A Câmara Municipal de Cantanhede está a concluir a venda de vários lotes nas zonas industriais que, juntamente com outros alienados recentemente, se destinam à instalação de mais 19 empresas e à ampliação de outras duas, na maioria dos casos “de setores que fazem parte das principais cadeias de valor do concelho”.
No total, a autarquia vendeu nos últimos dois anos o equivalente a 40 hectares (ha) para projetos de investimento empresarial: oito em Cantanhede, sete em Febres e sete na Tocha, o que, segundo as estimativas dos próprios investidores, corresponde a quase 100 milhões de euros de investimento e à criação de cerca de 300 postos de trabalho.

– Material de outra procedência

(* ===== verification/SecureTransportSpec.v ===== *)
(** * Frames only after both ends have confirmed

    A checker of what a connection gives to and takes from its record layer,
    the proof that every connection passes it whatever the platform does, and
    what it means for two connections that share a secure stream. *)

From Stdlib Require Import NArith Bool.
From S2P Require Import Prelude SecureChannel RecordIo RecordSpec HandshakeIo SecureTransport.

(** ** The order of events *)
Record Seen := mkSeen {
  confirmed : bool;
  sealed_confirmation : bool;
  received_confirmation : bool;
  sealed_receipt : bool;
  received_receipt : bool;
  refused : bool
}.
Definition nothing_seen : Seen := mkSeen false false false false false false.

(** What may come next: nothing before the user's comparison; then the
    confirmation; the receipt only once the peer's confirmation is there; and
    anything else only once the peer's receipt is there too.  A frame the
    protocol does not expect is the last event. *)
Definition observe (r : Role) (s : Seen) (e : Event) : option Seen :=
  if refused s then None
  else match e with
  | Confirmed _ => if confirmed s then None else Some (mkSeen true false false false false false)
  | Sealed f =>
      if negb (confirmed s) then None
      else if negb (sealed_confirmation s) then if beq f (confirmation r) then Some (mkSeen true true false false false false) else None
      else if negb (sealed_receipt s) then
        if received_confirmation s && beq f (receipt r) then Some (mkSeen true true true true (received_receipt s) false) else None
      else if received_receipt s then Some s else None
  | Received f =>
      if negb (sealed_confirmation s) then None
      else if negb (received_confirmation s) then
        if beq f (peer_confirmation r) then Some (mkSeen true true true (sealed_receipt s) false false)
        else Some (mkSeen true true false (sealed_receipt s) false true)
      else if negb (received_receipt s) then
        if beq f (peer_receipt r) then Some (mkSeen true true true (sealed_receipt s) true false)
        else Some (mkSeen true true true (sealed_receipt s) false true)
      else Some s
  end.

Fixpoint observe_all (r : Role) (s : Seen) (es : list Event) : option Seen :=
  match es with [] => Some s | e :: es => s ← observe r s e; observe_all r s es end.

Lemma observe_app r s a b : observe_all r s (a ++ b) = (s ← observe_all r s a; observe_all r s b).
Proof. revert s. induction a as [|e a IH]; intros s; cbn; [done|]. destruct (observe r s e); [apply IH|done]. Qed.

Definition sealed (es : list Event) : list (list N) := omap (fun e => match e with Sealed f => Some f | _ => None end) es.
Definition received (es : list Event) : list (list N) := omap (fun e => match e with Received f => Some f | _ => None end) es.
Definition compared (es : list Event) : list (list N) := omap (fun e => match e with Confirmed f => Some f | _ => None end) es.

Section Transports.
Context `{Nz : Noise} `{Pf : Platform}.

(** ** The invariant *)

(** What a transport that is not closed knows of its events. *)
Definition agrees (t : SecureTransport) (s : Seen) : Prop :=
  match phase t with
  | PhaseHandshake | PhaseNative =>
      s = nothing_seen /\ pending_output t = None /\ confirmation_sent t = false /\ confirmation_received t = false /\
      receipt_sent t = false /\ receipt_received t = false
  | Confirming =>
      s = mkSeen true true (confirmation_received t)
            (receipt_sent t || bool_decide (pending_output t = Some OutReceipt)) (receipt_received t) false /\
      pending_output t <> Some OutFrame /\
      (confirmation_sent t = false -> pending_output t = Some OutConfirmation /\ receipt_sent t = false) /\
      (confirmation_sent t = true -> pending_output t <> Some OutConfirmation) /\
      (receipt_received t = true -> confirmation_received t = true)
  | Active => s = mkSeen true true true true true false
  | PhaseClosed => False
  end.

Definition inv (r : Role) (n : N) (st : St) : Prop :=
  role (transport_of st) = r /\ total_polls (transport_of st) = n /\
  exists s, observe_all r nothing_seen (trace st) = Some s /\ agrees (transport_of st) s.

(** What is left after an error: the events were in order. *)
Definition weak (r : Role) (st : St) : Prop := role (transport_of st) = r /\ exists s, observe_all r nothing_seen (trace st) = Some s.

Lemma inv_weak r n st : inv r n st -> weak r st.
Proof. intros (H & _ & s & E & _). split; [done|by exists s]. Qed.

(** ** Reasoning about computations

    [triple P m Q]: from [P], [m] ends in [Q] with its value, or in an error
    that leaves the events in order. *)
Definition triple {A} (r : Role) (P : St -> Prop) (m : M A) (Q : A -> St -> Prop) : Prop :=
  forall st, P st -> match m st with (Val a, st') => Q a st' | (_, st') => weak r st' end.

Lemma triple_bind {A B} r P (m : M A) (f : A -> M B) Q R :
  triple r P m Q -> (forall a, triple r (Q a) (f a) R) -> triple r P (m ≫= f) R.
Proof.
  intros Hm Hf st HP. specialize (Hm st HP). unfold mbind, M_bind. destruct (m st) as [[a|e|] st']; [|done|done]. by apply Hf.
Qed.

Lemma triple_ret {A} r P (a : A) : triple r (P a) (mret a) P.
Proof. by intros st. Qed.

Lemma triple_fail {A} r P e (Q : A -> St -> Prop) : (forall st, P st -> weak r st) -> triple r P (fail e) Q.
Proof. intros H st HP. by apply H. Qed.

Lemma triple_panic {A} r P (Q : A -> St -> Prop) : (forall st, P st -> weak r st) -> triple r P panic Q.
Proof. intros H st HP. by apply H. Qed.

Lemma triple_get r P : triple r P get (fun t st => P st /\ transport_of st = t).
Proof. by intros st HP. Qed.

Lemma triple_ask {A} r (P : St -> Prop) (f : World -> A * World) :
  (forall t w tr w', P (mkSt t w tr) -> P (mkSt t w' tr)) -> triple r P (ask f) (fun _ => P).
Proof. intros H [t w tr] HP. unfold ask. cbn. destruct (f w) as [a w']. by apply (H t w). Qed.

Lemma triple_weaken {A} r (P P' : St -> Prop) (m : M A) (Q Q' : A -> St -> Prop) :
  triple r P m Q -> (forall st, P' st -> P st) -> (forall a st, Q a st -> Q' a st) -> triple r P' m Q'.
Proof.
  intros H HP HQ st HP'. specialize (H st (HP st HP')). destruct (m st) as [[a|e|] st']; [by apply HQ|done|done].
Qed.
Lemma cancelled_unsold st x : x <> READY -> x <> TAKEN -> st = x \/ st = CANCELLED -> unsold st.
Proof. by intros Hr Ht [->| ->]. Qed.

Lemma exchange_moves cur new st ok st' : is_open cur = true -> new <> TAKEN -> compare_exchange cur new st = (ok, st') -> committer_moves st st'.
Proof. intros Ho Hn Hx. apply exchange_cases in Hx as [(_ & -> & ->)|(_ & _ & ->)]; [by right|by left]. Qed.

Lemma commit_exchange_ok s now ans cl se cur new ok st (c : Committer) es :
  is_open cur = true -> new <> TAKEN -> compare_exchange cur new (state s) = (ok, st) ->
  committer_inv (deadline s) st now (ans ++ answers es) (cl ++ claims es) (se ++ settled es) c ->
  delivered es = [] -> answers es = [] -> committed s now ans cl se (c, st, es).
Proof.
  intros Ho Hn Hx Hc Hd Ha. split_and!; [done|by apply (exchange_moves cur new _ ok)|done|].
  clear -Ha. induction es as [|[] es IH]; cbn in *; try constructor; auto; done.
Qed.

Lemma commit_cancel_ok s now ans cl se sp at_ (k : option Cancel -> Committer * list Event) :
  cancel_inv at_ ->
  (forall next st, receiver_moves (state s) st -> match next with Some at' => cancel_inv at' | None => is_open st = false end ->
    committer_inv (deadline s) st now ans cl (se ++ settled (k next).2) (k next).1) ->
  (forall next, answers (k next).2 = [] /\ claims (k next).2 = [] /\ delivered (k next).2 = []) ->
  let '(next, st) := cancel_step sp at_ (state s) in committed s now ans cl se ((k next).1, st, (k next).2).
Proof.
  intros Hat Hk He. destruct (cancel_step sp at_ (state s)) as [next st] eqn:Ec. destruct (cancel_ok _ _ _ _ _ Hat Ec) as [Hm Hn].
  destruct (He next) as (Ha & Hc & Hd). unfold committed. rewrite Ha, Hc, !app_nil_r. split_and!; [|destruct Hm as [->|[? ->]]; [by left|by right]|done|].
  - apply Hk; [|done]. destruct Hm as [->|[? ->]]; [by left|by right; left].
  - clear -Ha. induction (k next).2 as [|[] es IH]; cbn in *; try constructor; auto; done.
Qed.
(* ===== verification/PlanningBudget.v ===== *)
(** * The shared budget of transfer planning ([festerm-ssh/src/sftp_planning.rs])

    A budget of items and bytes shared by everything one transfer plans,
    reservations that give their credit back when they are dropped, and the
    queues whose storage is charged to the same budget.  The budget is behind a
    mutex, so a method is one step on its usage; [None] is a panic.  A deque is
    its values and its capacity; the allocator says how much room a deque of a
    given capacity really gets, and [allocate] panics as it does on a request
    over [isize::MAX] bytes. *)

From Stdlib Require Import NArith Bool.
From S2P Require Import Prelude.

Definition MAX_KEEP_BOTH_SUFFIX_BYTES : N := N.of_nat (length (bytes " (copy 4294967295)")).
Definition TRANSFER_PLAN_ITEM_OVERHEAD_BYTES : N := 512.

Record TransferPlanningLimits := mkPlanningLimits { max_items : N; max_memory_proxy_bytes : N }.
Inductive TransferPlanningLimit := LimitItems | LimitMemoryProxyBytes.
Inductive TransferWorkError := PlanningLimitExceeded (limit : TransferPlanningLimit) (observed maximum : N).

Record PlanningUsage := mkUsage { limits : TransferPlanningLimits; items : N; used_bytes : N }.
Record PlanningReservation := mkReservation { reserved_items : N; reserved_bytes : N }.

(** [SharedPlanningBudget::new]. *)
Definition budget_new (l : TransferPlanningLimits) : PlanningUsage := mkUsage l 0 0.

(** [usize] subtraction. *)
Definition sub (a b : N) : option N := if (a <? b)%N then None else Some (a - b)%N.

Definition grow (n b : N) (r : PlanningReservation) (u : PlanningUsage) : (TransferWorkError + unit) * PlanningReservation * PlanningUsage :=
  let observed_items := checked_add usize_max (items u) n in
  match observed_items with
  | Some i =>
      if (max_items (limits u) <? i)%N then (inl (PlanningLimitExceeded LimitItems i (max_items (limits u))), r, u)
      else
        let observed_bytes := checked_add usize_max (used_bytes u) b in
        match observed_bytes with
        | Some m =>
            if (max_memory_proxy_bytes (limits u) <? m)%N then
              (inl (PlanningLimitExceeded LimitMemoryProxyBytes m (max_memory_proxy_bytes (limits u))), r, u)
            else (inr tt, mkReservation (reserved_items r + n) (reserved_bytes r + b), mkUsage (limits u) i m)
        | None => (inl (PlanningLimitExceeded LimitMemoryProxyBytes usize_max (max_memory_proxy_bytes (limits u))), r, u)
        end
  | None => (inl (PlanningLimitExceeded LimitItems usize_max (max_items (limits u))), r, u)
  end.

(** The destructor of a reservation. *)
Definition drop_reservation (r : PlanningReservation) (u : PlanningUsage) : option PlanningUsage :=
  i ← sub (items u) (reserved_items r);
  b ← sub (used_bytes u) (reserved_bytes r);
  Some (mkUsage (limits u) i b).

(** A failed [grow] drops the empty reservation. *)
Definition reserve (n b : N) (u : PlanningUsage) : option ((TransferWorkError + PlanningReservation) * PlanningUsage) :=
  match grow n b (mkReservation 0 0) u with
  | (inl e, r, u) => u ← drop_reservation r u; Some (inl e, u)
  | (inr _, r, u) => Some (inr r, u)
  end.

(** The capacities of the two paths. *)
Definition unit_bytes (source destination : N) : N :=
  saturating_add usize_max
    (saturating_add usize_max
      (saturating_add usize_max TRANSFER_PLAN_ITEM_OVERHEAD_BYTES (saturating_mul usize_max source 2))
      (saturating_mul usize_max destination 6))
    (saturating_mul usize_max MAX_KEEP_BOTH_SUFFIX_BYTES 2).
Definition reserve_unit (source destination : N) (u : PlanningUsage) := reserve 1 (unit_bytes source destination) u.

Definition entry_bytes (name_bytes path_bytes : N) : N :=
  saturating_add usize_max (saturating_add usize_max TRANSFER_PLAN_ITEM_OVERHEAD_BYTES name_bytes) path_bytes.
Definition reserve_entry (name_bytes path_bytes : N) (u : PlanningUsage) := reserve 1 (entry_bytes name_bytes path_bytes) u.

(** [assert!(bytes <= self.bytes)], and the difference given back. *)
Definition shrink_bytes (b : N) (r : PlanningReservation) (u : PlanningUsage) : option (PlanningReservation * PlanningUsage) :=
  if (reserved_bytes r <? b)%N then None
  else
    left ← sub (used_bytes u) (reserved_bytes r - b);
    Some (mkReservation (reserved_items r) b, mkUsage (limits u) (items u) left).

Definition isize_max : N := 9223372036854775807.
Class Allocator := { size_of_budgeted : N; with_capacity : N -> N }.
Definition allocate `{Allocator} (n : N) : option N := if (isize_max <? n * size_of_budgeted)%N then None else Some (with_capacity n).

Section Queue.
Context {T : Type} `{Al : Allocator}.

Record Budgeted := mkBudgeted { value : T; reservation : PlanningReservation }.
Record PlanningQueue := mkQueue { values : list Budgeted; capacity : N; storage : PlanningReservation }.

Definition queue_len (q : PlanningQueue) : N := N.of_nat (length (values q)).
Definition is_empty (q : PlanningQueue) : bool := (queue_len q =? 0)%N.

(** [PlanningQueue::new]: its [expect] is the panic. *)
Definition queue_new (u : PlanningUsage) : option (PlanningQueue * PlanningUsage) :=
  match reserve 0 0 u with
  | Some (inr r, u) => Some (mkQueue [] 0 r, u)
  | _ => None
  end.

Definition ensure_capacity (q : PlanningQueue) (u : PlanningUsage) : option ((TransferWorkError + unit) * PlanningQueue * PlanningUsage) :=
  if (queue_len q <? capacity q)%N then Some (inr tt, q, u)
  else
    let wanted := N.max (saturating_mul usize_max (capacity q) 2) 4 in
    '(r, u) ← reserve 0 (saturating_mul usize_max wanted size_of_budgeted) u;
    match r with
    | inl e => Some (inl e, q, u)
    | inr replacement =>
        actual ← allocate wanted;
        let actual_bytes := saturating_mul usize_max actual size_of_budgeted in
        let '(r, replacement, u) :=
          if (reserved_bytes replacement <? actual_bytes)%N then grow 0 (actual_bytes - reserved_bytes replacement) replacement u
          else (inr tt, replacement, u) in
        match r with
        | inl e => u ← drop_reservation replacement u; Some (inl e, q, u)
        | inr _ => u ← drop_reservation (storage q) u; Some (inr tt, mkQueue (values q) actual replacement, u)
        end
    end.

(** A refused value is dropped with its reservation. *)
Definition push (back : bool) (v : Budgeted) (q : PlanningQueue) (u : PlanningUsage) : option ((TransferWorkError + unit) * PlanningQueue * PlanningUsage) :=
  '(r, q, u) ← ensure_capacity q u;
  match r with
  | inl e => u ← drop_reservation (reservation v) u; Some (inl e, q, u)
  | inr _ => Some (inr tt, mkQueue (if back then values q ++ [v] else v :: values q) (capacity q) (storage q), u)
  end.
Definition push_back := push true.
Definition push_front := push false.
Definition reserve_requeue_slot := ensure_capacity.

Definition COPY_LIMIT : N := 128.

Definition retire_sparse_storage (q : PlanningQueue) (u : PlanningUsage) : option (PlanningQueue * PlanningUsage) :=
  if (COPY_LIMIT <? queue_len q)%N || (capacity q <=? 4 * COPY_LIMIT)%N then Some (q, u)
  else
    kept ← allocate (N.max (saturating_add usize_max (queue_len q) 1) 4);
    bs ← checked_mul usize_max kept size_of_budgeted;
    '(storage, u) ← shrink_bytes bs (storage q) u;
    Some (mkQueue (values q) kept storage, u).

Definition pop (front : bool) (q : PlanningQueue) (u : PlanningUsage) : option (option Budgeted * PlanningQueue * PlanningUsage) :=
  let '(result, rest) :=
    if front then match values q with [] => (None, []) | v :: rest => (Some v, rest) end
    else (list.last (values q), take (length (values q) - 1) (values q)) in
  '(q, u) ← retire_sparse_storage (mkQueue rest (capacity q) (storage q)) u;
  Some (result, q, u).
Definition pop_front := pop true.
Definition pop_back := pop false.

(** The destructor of a queue: its values, then its storage. *)
Fixpoint drop_values (vs : list Budgeted) (u : PlanningUsage) : option PlanningUsage :=
  match vs with
  | [] => Some u
  | v :: vs => u ← drop_reservation (reservation v) u; drop_values vs u
  end.
Definition drop_queue (q : PlanningQueue) (u : PlanningUsage) : option PlanningUsage :=
  u ← drop_values (values q) u; drop_reservation (storage q) u.
End Queue.
Arguments Budgeted : clear implicits.
Arguments PlanningQueue : clear implicits.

Helena Teodósio, presidente da Câmara Municipal de Cantanhede, não esconde a sua satisfação pelo “assinalável crescimento que os núcleos empresarias do concelho estão a registar, em resultado do apreciável esforço financeiro realizado pela autarquia na sua ampliação”, adiantando que “esta é apenas uma parte do que está previsto ao nível da dinamização e expansão da base económica”.
Segundo a autarca, “foram introduzidas mudanças nos regulamentos e outros mecanismos de planeamento territorial, de modo a poderem acomodar o alargamento das zonas industriais”.
“A imensa procura que a zona industrial tem suscitado justificou a alteração do Plano de Urbanização da cidade, que passou a contemplar mais 80 ha, a somar aos 200 ha existentes, estando a autarquia agora a prosseguir com a compra de mais terrenos no âmbito da nova delimitação.
A presidente da Câmara considera que a dinamização da base económica “é fundamental para alargar o leque de oportunidades de trabalho em todos os setores e é isso que se pretende com a ampliação das zonas industriais”. “A par da elevação dos padrões de qualidade de vida, o fomento do emprego é o indicador a que damos maior atenção, pois dele depende a vida das pessoas e a sua perspetiva de realização profissional e familiar”, vincou.